Stored data entries
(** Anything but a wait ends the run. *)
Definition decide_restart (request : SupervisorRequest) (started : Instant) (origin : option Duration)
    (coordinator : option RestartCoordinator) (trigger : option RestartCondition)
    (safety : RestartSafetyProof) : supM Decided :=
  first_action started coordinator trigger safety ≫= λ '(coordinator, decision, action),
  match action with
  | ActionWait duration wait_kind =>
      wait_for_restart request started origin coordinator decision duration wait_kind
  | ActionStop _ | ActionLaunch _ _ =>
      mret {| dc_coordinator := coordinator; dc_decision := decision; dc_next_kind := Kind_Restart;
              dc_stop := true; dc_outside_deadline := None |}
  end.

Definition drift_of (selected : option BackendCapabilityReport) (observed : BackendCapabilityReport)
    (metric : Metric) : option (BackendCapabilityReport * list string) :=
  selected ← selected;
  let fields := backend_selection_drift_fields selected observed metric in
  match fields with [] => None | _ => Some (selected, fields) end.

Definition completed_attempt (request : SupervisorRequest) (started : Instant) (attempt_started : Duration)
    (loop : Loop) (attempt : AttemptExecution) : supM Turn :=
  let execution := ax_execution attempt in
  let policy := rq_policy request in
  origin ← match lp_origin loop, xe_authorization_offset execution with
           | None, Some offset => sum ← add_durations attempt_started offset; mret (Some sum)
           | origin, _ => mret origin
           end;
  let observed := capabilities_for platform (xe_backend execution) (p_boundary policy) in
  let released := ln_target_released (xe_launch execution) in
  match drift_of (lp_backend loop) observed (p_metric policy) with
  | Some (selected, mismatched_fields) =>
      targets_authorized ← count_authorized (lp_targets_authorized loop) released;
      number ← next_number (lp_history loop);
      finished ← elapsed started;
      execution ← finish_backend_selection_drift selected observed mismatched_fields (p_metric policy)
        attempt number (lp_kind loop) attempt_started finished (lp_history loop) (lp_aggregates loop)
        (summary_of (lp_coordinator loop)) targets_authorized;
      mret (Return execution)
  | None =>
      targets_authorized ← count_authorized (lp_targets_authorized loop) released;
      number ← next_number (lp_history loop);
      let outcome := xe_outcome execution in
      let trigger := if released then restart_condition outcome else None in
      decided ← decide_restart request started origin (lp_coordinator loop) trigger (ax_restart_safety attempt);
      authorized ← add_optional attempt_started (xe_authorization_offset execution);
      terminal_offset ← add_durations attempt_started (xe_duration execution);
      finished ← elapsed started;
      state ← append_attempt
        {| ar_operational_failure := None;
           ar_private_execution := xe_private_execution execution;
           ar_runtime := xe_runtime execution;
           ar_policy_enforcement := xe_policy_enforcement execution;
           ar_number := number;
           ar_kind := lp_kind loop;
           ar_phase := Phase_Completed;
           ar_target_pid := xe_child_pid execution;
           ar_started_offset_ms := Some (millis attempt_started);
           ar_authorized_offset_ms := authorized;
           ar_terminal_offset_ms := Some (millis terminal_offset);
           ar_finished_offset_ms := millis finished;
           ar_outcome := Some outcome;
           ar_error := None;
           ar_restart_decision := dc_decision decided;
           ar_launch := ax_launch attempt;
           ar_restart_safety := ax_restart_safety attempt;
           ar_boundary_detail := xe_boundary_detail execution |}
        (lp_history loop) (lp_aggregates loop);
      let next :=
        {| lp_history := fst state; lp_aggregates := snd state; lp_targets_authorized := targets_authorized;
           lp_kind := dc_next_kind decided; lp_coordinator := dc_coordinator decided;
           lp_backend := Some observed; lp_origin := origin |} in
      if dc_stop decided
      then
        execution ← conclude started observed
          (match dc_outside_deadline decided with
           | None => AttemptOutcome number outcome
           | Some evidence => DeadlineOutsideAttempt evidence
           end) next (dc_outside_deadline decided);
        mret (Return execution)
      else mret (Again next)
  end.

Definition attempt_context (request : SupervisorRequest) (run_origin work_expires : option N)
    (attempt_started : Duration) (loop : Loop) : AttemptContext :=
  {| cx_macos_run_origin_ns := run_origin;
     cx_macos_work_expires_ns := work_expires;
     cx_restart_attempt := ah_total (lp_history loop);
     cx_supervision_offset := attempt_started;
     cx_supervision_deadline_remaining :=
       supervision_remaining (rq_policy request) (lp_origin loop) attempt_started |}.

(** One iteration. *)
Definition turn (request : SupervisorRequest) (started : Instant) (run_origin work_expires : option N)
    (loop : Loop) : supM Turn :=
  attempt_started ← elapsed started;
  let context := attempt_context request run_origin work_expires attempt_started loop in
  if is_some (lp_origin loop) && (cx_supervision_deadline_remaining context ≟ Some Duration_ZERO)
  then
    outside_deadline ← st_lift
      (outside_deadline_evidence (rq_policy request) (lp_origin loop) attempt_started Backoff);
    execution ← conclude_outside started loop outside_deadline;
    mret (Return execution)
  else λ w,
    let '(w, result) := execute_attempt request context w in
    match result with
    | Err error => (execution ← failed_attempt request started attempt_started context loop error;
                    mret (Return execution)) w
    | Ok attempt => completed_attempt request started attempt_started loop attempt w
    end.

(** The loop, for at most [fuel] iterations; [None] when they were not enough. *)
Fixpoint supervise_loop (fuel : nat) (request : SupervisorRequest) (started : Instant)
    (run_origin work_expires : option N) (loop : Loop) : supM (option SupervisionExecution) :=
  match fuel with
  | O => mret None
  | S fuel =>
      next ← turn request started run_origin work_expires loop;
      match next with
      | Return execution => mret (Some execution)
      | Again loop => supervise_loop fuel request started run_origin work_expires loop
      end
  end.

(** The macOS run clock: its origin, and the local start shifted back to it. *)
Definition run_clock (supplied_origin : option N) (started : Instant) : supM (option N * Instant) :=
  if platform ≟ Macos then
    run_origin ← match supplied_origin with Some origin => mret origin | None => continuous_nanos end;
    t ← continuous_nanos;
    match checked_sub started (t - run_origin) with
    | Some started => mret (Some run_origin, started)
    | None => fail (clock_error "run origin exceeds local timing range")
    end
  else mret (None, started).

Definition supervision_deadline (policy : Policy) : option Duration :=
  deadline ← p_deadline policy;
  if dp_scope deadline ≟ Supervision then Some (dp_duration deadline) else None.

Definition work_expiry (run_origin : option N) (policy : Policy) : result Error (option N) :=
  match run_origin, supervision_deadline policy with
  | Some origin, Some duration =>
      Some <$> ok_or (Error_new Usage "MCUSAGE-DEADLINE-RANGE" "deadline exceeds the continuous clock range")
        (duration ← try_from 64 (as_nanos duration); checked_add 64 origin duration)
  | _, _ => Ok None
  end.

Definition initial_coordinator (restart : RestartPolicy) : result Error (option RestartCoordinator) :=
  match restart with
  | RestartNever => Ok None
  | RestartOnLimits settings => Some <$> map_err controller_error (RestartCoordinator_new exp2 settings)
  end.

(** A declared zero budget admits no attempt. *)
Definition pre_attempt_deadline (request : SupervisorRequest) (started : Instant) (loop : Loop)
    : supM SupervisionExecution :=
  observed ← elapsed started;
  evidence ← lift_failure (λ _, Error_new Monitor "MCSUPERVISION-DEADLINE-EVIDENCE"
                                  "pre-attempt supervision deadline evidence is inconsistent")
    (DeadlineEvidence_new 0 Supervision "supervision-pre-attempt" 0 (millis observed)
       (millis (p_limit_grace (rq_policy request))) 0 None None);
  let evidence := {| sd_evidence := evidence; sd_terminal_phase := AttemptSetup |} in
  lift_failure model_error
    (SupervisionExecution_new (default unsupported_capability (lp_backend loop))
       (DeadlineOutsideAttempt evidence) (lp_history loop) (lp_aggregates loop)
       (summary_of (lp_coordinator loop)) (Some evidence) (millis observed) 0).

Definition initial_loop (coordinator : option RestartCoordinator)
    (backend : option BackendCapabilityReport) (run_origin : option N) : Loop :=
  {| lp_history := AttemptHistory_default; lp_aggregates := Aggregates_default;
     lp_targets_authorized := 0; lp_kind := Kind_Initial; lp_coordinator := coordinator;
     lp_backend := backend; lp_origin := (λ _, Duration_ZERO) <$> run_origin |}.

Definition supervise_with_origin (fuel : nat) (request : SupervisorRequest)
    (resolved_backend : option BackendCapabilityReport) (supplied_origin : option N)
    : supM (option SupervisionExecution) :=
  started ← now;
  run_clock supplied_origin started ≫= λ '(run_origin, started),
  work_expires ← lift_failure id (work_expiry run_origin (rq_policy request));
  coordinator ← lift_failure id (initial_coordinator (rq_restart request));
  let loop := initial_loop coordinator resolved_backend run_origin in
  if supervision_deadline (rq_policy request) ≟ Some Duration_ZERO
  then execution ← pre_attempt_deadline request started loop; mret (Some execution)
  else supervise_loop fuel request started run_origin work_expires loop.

* Work instructions:
Look over the entries for "result", then copy every line that includes that string.

* Answer to the exercise:
    let '(w, result) := execute_attempt request context w in
    match result with
Definition work_expiry (run_origin : option N) (policy : Policy) : result Error (option N) :=
Definition initial_coordinator (restart : RestartPolicy) : result Error (option RestartCoordinator) :=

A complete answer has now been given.